WHAT YOU ARE ASKED TO DO >>
From the entries that follow, copy each line in which "calls" appears.

PROVIDED MATERIAL >>
(** The integer [round_half_even] picks is a nearest one, and the even one
    of the two when the value lies halfway. *)
Lemma round_half_even_nearest (q : Q) :
  (Qabs (inject_Z (round_half_even q) - q) <= 1 # 2)%Q
  /\ ((Qabs (inject_Z (round_half_even q) - q) == 1 # 2)%Q ->
      Z.even (round_half_even q) = true).
Proof.
  destruct q as [n d]. unfold round_half_even. simpl Qnum. simpl Qden.
  pose proof (Z.div_mod n (Zpos d) ltac:(lia)) as Hdm.
  pose proof (Z.mod_pos_bound n (Zpos d) ltac:(lia)) as Hr.
  set (f := (n / Zpos d)%Z) in *. set (r := (n mod Zpos d)%Z) in *.
  assert (Hshape : forall c : Z,
    (Qabs (inject_Z c - (n # d)) <= 1 # 2)%Q
    <-> (2 * Z.abs (c * Zpos d - n) <= Zpos d)%Z).
  { intros c. unfold Qle, Qabs, Qminus, Qplus, Qopp, inject_Z. simpl.
    rewrite Z.mul_1_r. split; intros H; lia. }
  assert (Hshape' : forall c : Z,
    (Qabs (inject_Z c - (n # d)) == 1 # 2)%Q
    <-> (2 * Z.abs (c * Zpos d - n) = Zpos d)%Z).
  { intros c. unfold Qeq, Qabs, Qminus, Qplus, Qopp, inject_Z. simpl.
    rewrite Z.mul_1_r. split; intros H; lia. }
  destruct (2 * r ?= Zpos d)%Z eqn:Hcmp.
  - apply Z.compare_eq in Hcmp.
    destruct (Z.even f) eqn:Hev.
    + split; [apply Hshape; nia | intros _; exact Hev].
    + split; [apply Hshape; nia|]. intros _.
      rewrite Z.even_add, Hev. reflexivity.
  - rewrite Z.compare_lt_iff in Hcmp.
    split; [apply Hshape; nia|].
    intros Htie. apply Hshape' in Htie. exfalso. nia.
  - rewrite Z.compare_gt_iff in Hcmp.
    split; [apply Hshape; nia|].
    intros Htie. apply Hshape' in Htie. exfalso. nia.
Qed.

End FormatSizeValue.

Section FormatSizeDigits.

Import FormatSize.
(** [FeedPath E w req resp log]: in world [w] the handler answers [req] with
    [resp] after the calls of [log]; one constructor per way through the
    handler. *)
Inductive FeedPath (E : Engine) (w : World) (req : Request)
  : Response → list Event → Prop :=
| path_rejected :
    isNaN (parseFloat (query_x req)) || isNaN (parseFloat (query_y req)) = true →
    FeedPath E w req
      {| status := 400; body := ErrorJson "x and y required" None |} []
| path_cache_down e :
    isNaN (parseFloat (query_x req)) || isNaN (parseFloat (query_y req)) = false →
    w _ (getCache (feedKey E req)) = Throw e →
    FeedPath E w req (feedFailure e) [CacheRead (feedKey E req)]
| path_cache_hit cached :
    isNaN (parseFloat (query_x req)) || isNaN (parseFloat (query_y req)) = false →
    w _ (getCache (feedKey E req)) = Normal cached →
    truthy cached = true → isJSON E (ToString cached) = true →
    FeedPath E w req (json (ParsedJson (ToString cached)))
      [CacheRead (feedKey E req)]
| path_cache_garbled cached :
    isNaN (parseFloat (query_x req)) || isNaN (parseFloat (query_y req)) = false →
    w _ (getCache (feedKey E req)) = Normal cached →
    truthy cached = true → isJSON E (ToString cached) = false →
    FeedPath E w req (feedFailure (SyntaxError (jsonError E (ToString cached))))
      [CacheRead (feedKey E req)]
| path_fresh cached resp log :
    isNaN (parseFloat (query_x req)) || isNaN (parseFloat (query_y req)) = false →
    w _ (getCache (feedKey E req)) = Normal cached →
    truthy cached = false →
    FreshPath E w req resp log →
    FeedPath E w req resp
      (CacheRead (feedKey E req)
       :: SourcesPicked (parseFloat (query_x req)) (parseFloat (query_y req))
       :: log)

(** The ways through the handler after a cache miss; [log] holds the calls
    after the one of the selector. *)
with FreshPath (E : Engine) (w : World) (req : Request)
  : Response → list Event → Prop :=
| fresh_selector_down e :
    w _ (pickSources (parseFloat (query_x req)) (parseFloat (query_y req))) = Throw e →
    FreshPath E w req (feedFailure e) []
| fresh_no_sources :
    w _ (pickSources (parseFloat (query_x req)) (parseFloat (query_y req))) = Normal [] →
    FreshPath E w req (json (CardsJson [])) []
| fresh_fetch_down sources e :
    w _ (pickSources (parseFloat (query_x req)) (parseFloat (query_y req)))
      = Normal sources →
    sources ≠ [] →
    w _ (getArticlesBySources (id <$> sources)) = Throw e →
    FreshPath E w req (feedFailure e) [ArticlesFetched (id <$> sources)]
| fresh_no_cards sources articles :
    w _ (pickSources (parseFloat (query_x req)) (parseFloat (query_y req)))
      = Normal sources →
    sources ≠ [] →
    w _ (getArticlesBySources (id <$> sources)) = Normal articles →
    assembleCards sources articles = Normal [] →
    FreshPath E w req (json (CardsJson [])) [ArticlesFetched (id <$> sources)]
| fresh_cache_write_down sources articles cards e :
    w _ (pickSources (parseFloat (query_x req)) (parseFloat (query_y req)))
      = Normal sources →
    sources ≠ [] →
    w _ (getArticlesBySources (id <$> sources)) = Normal articles →
    assembleCards sources articles = Normal cards → cards ≠ [] →
    w _ (setCache (feedKey E req) cards 1800) = Throw e →
    FreshPath E w req (feedFailure e)
      [ArticlesFetched (id <$> sources); CacheWritten (feedKey E req) cards 1800]
| fresh_served sources articles cards :
    w _ (pickSources (parseFloat (query_x req)) (parseFloat (query_y req)))
      = Normal sources →
    sources ≠ [] →
    w _ (getArticlesBySources (id <$> sources)) = Normal articles →
    assembleCards sources articles = Normal cards → cards ≠ [] →
    w _ (setCache (feedKey E req) cards 1800) = Normal () →
    FreshPath E w req (json (CardsJson cards))
      [ArticlesFetched (id <$> sources); CacheWritten (feedKey E req) cards 1800].

(** ** Sample collaborators for the three routes *)

Module Scenario.

(** Three articles of outlets that are not among the selected sources, and
    five slots to fill from them. *)
Definition artC : Article :=
  mkArticle (SourceObj (Str "C") (Str "Gamma"))
            (Str "Harvest") (Str "https://c.example/3") (Str "https://c.example/3.png")
            (Str "2024-05-03").
Definition artD : Article :=
  mkArticle (SourceObj Null (Str "Delta"))
            (Str "Ferry") (Str "https://d.example/4") Null (Str "2024-05-04").
Definition strangers : list Article := [Sample.artAnon; artC; artD].
Definition fiveSlots : list Source :=
  [Sample.srcA; Sample.srcB; Sample.srcA; Sample.srcB; Sample.srcA].

(** A world of the [/feed] route from the answers of its four collaborators. *)
Definition feedWorld (cache : completion value) (picked : completion (list Source))
    (fetched : completion (list Article)) (written : completion unit) : World :=
  λ X c,
    match c in Call X return completion X with
    | getCache _ => cache
    | pickSources _ _ => picked
    | getArticlesBySources _ => fetched
    | setCache _ _ _ => written
    end.

Definition req : Request := mkRequest (Str "1") (Str "1").

Definition cards : list Card :=
  [card Sample.artB Sample.srcA; card Sample.artB Sample.srcB].

(** The news provider times out. *)
Definition fetchDown : World :=
  feedWorld (Normal Null) (Normal [Sample.srcA; Sample.srcB])
            (Throw (Error "timeout of 5000ms exceeded")) (Normal ()).

(** The cache holds a feed for the request. *)
Definition cacheHit : World :=
  feedWorld (Normal (Str "[]")) (Normal [Sample.srcA; Sample.srcB])
            (Normal [Sample.artB]) (Normal ()).

(** The cache cannot be reached, for reading or for writing. *)
Definition cacheDown : World :=
  feedWorld (Throw (Error "ECONNREFUSED")) (Normal [Sample.srcA; Sample.srcB])
            (Normal [Sample.artB]) (Normal ()).
Definition cacheReadOnly : World :=
  feedWorld (Normal Null) (Normal [Sample.srcA; Sample.srcB])
            (Normal [Sample.artB]) (Throw (Error "READONLY")).

(** Nothing selected, and nothing published. *)
Definition noSources : World :=
  feedWorld (Normal Null) (Normal []) (Normal [Sample.artB]) (Normal ()).
Definition noArticles : World :=
  feedWorld (Normal Null) (Normal [Sample.srcA; Sample.srcB]) (Normal []) (Normal ()).

(** A world of the [/article] route. *)
Definition articleWorld (cache : completion value) (page : completion value)
    (parsed : completion ArticleRoute.MercuryResult) (written : completion unit)
  : ArticleRoute.World :=
  λ X c,
    match c in ArticleRoute.Call X return completion X with
    | ArticleRoute.getCache _ => cache
    | ArticleRoute.axios_get _ => page
    | ArticleRoute.Mercury_parse _ _ => parsed
    | ArticleRoute.setCache _ _ _ => written
    end.

Definition page : value := Str "https://b.example/1".

(** Mercury finds an author, a text of 830 words and no title. *)
Definition mercury : ArticleRoute.MercuryResult :=
  {| ArticleRoute.title := Null;
     ArticleRoute.author := Str "Ann";
     ArticleRoute.date_published := Undefined;
     ArticleRoute.content := Str "<p>Budget vote</p>";
     ArticleRoute.word_count := Some (Double.ofZ 830) |}.

Definition extract : ArticleRoute.Extract :=
  {| ArticleRoute.extractTitle := Str "https://b.example/1";
     ArticleRoute.extractAuthor := Str "Ann";
     ArticleRoute.publishedAt := Str "";
     ArticleRoute.htmlContent := Str "<p>Budget vote</p>";
     ArticleRoute.readingTimeSec := Double.ofZ 250 |}.

Definition offline : ArticleRoute.World :=
  articleWorld (Normal Null) (Throw (Error "ENOTFOUND")) (Normal mercury) (Normal ()).

Definition encode : string → string := λ s, s.




(** A world of the [/reaction] route, and two request bodies. *)
Definition reactionWorld (saved : completion unit) : ReactionRoute.World :=
  λ X c,
    match c in ReactionRoute.Call X return completion X with
    | ReactionRoute.saveReaction _ => saved
    end.

Definition now : Double.double := Double.ofZ 1700000000000.

Definition liked : ReactionRoute.Body :=
  {| ReactionRoute.userId := Some (ReactionRoute.JStr "u1");
     ReactionRoute.articleId := Some (ReactionRoute.JStr "https://b.example/1");
     ReactionRoute.emoji := Some (ReactionRoute.JStr "like");
     ReactionRoute.ts := None |}.

Definition numbered : ReactionRoute.Body :=
  {| ReactionRoute.userId := Some (ReactionRoute.JStr "u1");
     ReactionRoute.articleId := Some (ReactionRoute.JNum (Double.ofZ 42));
     ReactionRoute.emoji := Some (ReactionRoute.JStr "like");
     ReactionRoute.ts := None |}.

End Scenario.

(** * Proofs *)

Section Assembly.

Context (articles : list Article).

Lemma find_Some src art :
  find src articles = Some art ↔
  ∃ k, articles !! k = Some art ∧ isMatch src art = true ∧
       ∀ j b, articles !! j = Some b → j < k → isMatch src b = false.
Proof.
  unfold find. split.
  - destruct (list_find _ articles) as [[k a]|] eqn:E; [|done].
    intros [= <-]. apply list_find_Some in E as (Hk & Hm & Hfirst).
    exists k. split_and!; [done| by apply Is_true_true |].
    intros j b Hj Hlt. specialize (Hfirst j b Hj Hlt).
    by apply negb_prop_intro, Is_true_true, negb_true_iff in Hfirst.
  - intros (k & Hk & Hm & Hfirst).
    assert (list_find (λ a, isMatch src a) articles = Some (k, art)) as ->; [|done].
    apply list_find_Some. split_and!; [done| by apply Is_true_true |].
    intros j b Hj Hlt. rewrite (Hfirst j b Hj Hlt). auto.
Qed.

Lemma find_None src :
  find src articles = None ↔ Forall (λ a, isMatch src a = false) articles.
Proof.
  unfold find. rewrite fmap_None, list_find_None.
  apply Forall_proper; [|done]. intros a.
  destruct (isMatch src a); naive_solver.
Qed.

Lemma find_elem_of src art : find src articles = Some art → art ∈ articles.
Proof.
  intros (k & Hk & _)%find_Some. by eapply list_elem_of_lookup_2.
Qed.

Lemma fallback_in_bounds n : articles ≠ [] → n mod length articles < length articles.
Proof.
  intros Hne. apply Nat.mod_upper_bound. by destruct articles.
Qed.

Lemma pick_is_Some n src : articles ≠ [] → is_Some (pick articles n src).
Proof.
  intros Hne. unfold pick. destruct (find src articles); [done|].
  by apply lookup_lt_is_Some, fallback_in_bounds.
Qed.

Lemma pick_elem_of n src art : pick articles n src = Some art → art ∈ articles.
Proof.
  unfold pick. destruct (find src articles) eqn:E.
  - intros [= <-]. by apply find_elem_of in E.
  - apply list_elem_of_lookup_2.
Qed.

(** One iteration, articles available: exactly one card is pushed. *)
Lemma slot_push cards src :
  articles ≠ [] →
  ∃ art, pick articles (length cards) src = Some art ∧
         slot articles cards src = Normal (cards ++ [card art src]).
Proof.
  intros Hne. destruct (pick_is_Some (length cards) src Hne) as [art Hart].
  exists art. split; [done|]. unfold slot, pick in *.
  destruct (find src articles); [by simplify_eq|].
  assert ((0 <? length articles) = true) as ->.
  { apply Nat.ltb_lt. destruct articles; [done | simpl; lia]. }
  unfold element. by rewrite Hart.
Qed.

(** One iteration, no articles: the slot is skipped. *)
Lemma slot_skip cards src : articles = [] → slot articles cards src = Normal cards.
Proof. by intros ->. Qed.

Lemma loop_filled sources cards :
  articles ≠ [] →
  ∃ out, forOf (slot articles) sources cards = Normal (cards ++ out) ∧
         filled articles (length cards) sources out.
Proof.
  intros Hne. revert cards. induction sources as [|src sources IH]; intros cards.
  - exists []. rewrite app_nil_r. split; [done | constructor].
  - destruct (slot_push cards src Hne) as (art & Hpick & Hslot).
    destruct (IH (cards ++ [card art src])) as (out & Hloop & Hout).
    exists (card art src :: out). simpl. rewrite Hslot. simpl. split.
    + by rewrite Hloop, <-app_assoc.
    + econstructor; [done|]. by rewrite length_app, Nat.add_1_r in Hout.
Qed.

Lemma loop_skipped sources cards :
  articles = [] → forOf (slot articles) sources cards = Normal cards.
Proof.
  intros ->. induction sources as [|src sources IH]; [done|]. simpl. apply IH.
Qed.

Lemma filled_length n sources cards :
  filled articles n sources cards → length cards = length sources.
Proof. induction 1; simpl; congruence. Qed.

Lemma filled_lookup n sources cards i src :
  filled articles n sources cards → sources !! i = Some src →
  ∃ art, pick articles (n + i) src = Some art ∧ cards !! i = Some (card art src).
Proof.
  intros H. revert i. induction H as [|n s sources art cards Hp _ IH]; intros i Hi; [done|].
  destruct i as [|i]; simpl in *.
  - simplify_eq. exists art. by rewrite Nat.add_0_r.
  - destruct (IH i Hi) as (a & Ha & Hc). exists a.
    by rewrite Nat.add_succ_r.
Qed.

Lemma filled_lookup_card n sources cards i c :
  filled articles n sources cards → cards !! i = Some c →
  ∃ src art, sources !! i = Some src ∧ pick articles (n + i) src = Some art ∧
             c = card art src.
Proof.
  intros H. revert i. induction H as [|n s sources art cards Hp _ IH]; intros i Hi; [done|].
  destruct i as [|i]; simpl in *.
  - simplify_eq. exists s, art. by rewrite Nat.add_0_r.
  - destruct (IH i Hi) as (src & a & Hs & Ha & Hc). exists src, a.
    by rewrite Nat.add_succ_r.
Qed.

Lemma filled_identity n sources cards :
  filled articles n sources cards → Forall2 identityOf sources cards.
Proof. induction 1; constructor; [by repeat split | done]. Qed.

Lemma filled_from_articles n sources cards :
  filled articles n sources cards →
  Forall2 (λ src c, identityOf src c ∧ ∃ art, art ∈ articles ∧ c = card art src)
          sources cards.
Proof.
  induction 1 as [|n src sources art cards Hp _ IH]; constructor; [|done].
  split; [by repeat split|].
  exists art. split; [by eapply pick_elem_of | done].
Qed.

RESPONSE TO THE EXERCISE >>
    [resp] after the calls of [log]; one constructor per way through the
(** The ways through the handler after a cache miss; [log] holds the calls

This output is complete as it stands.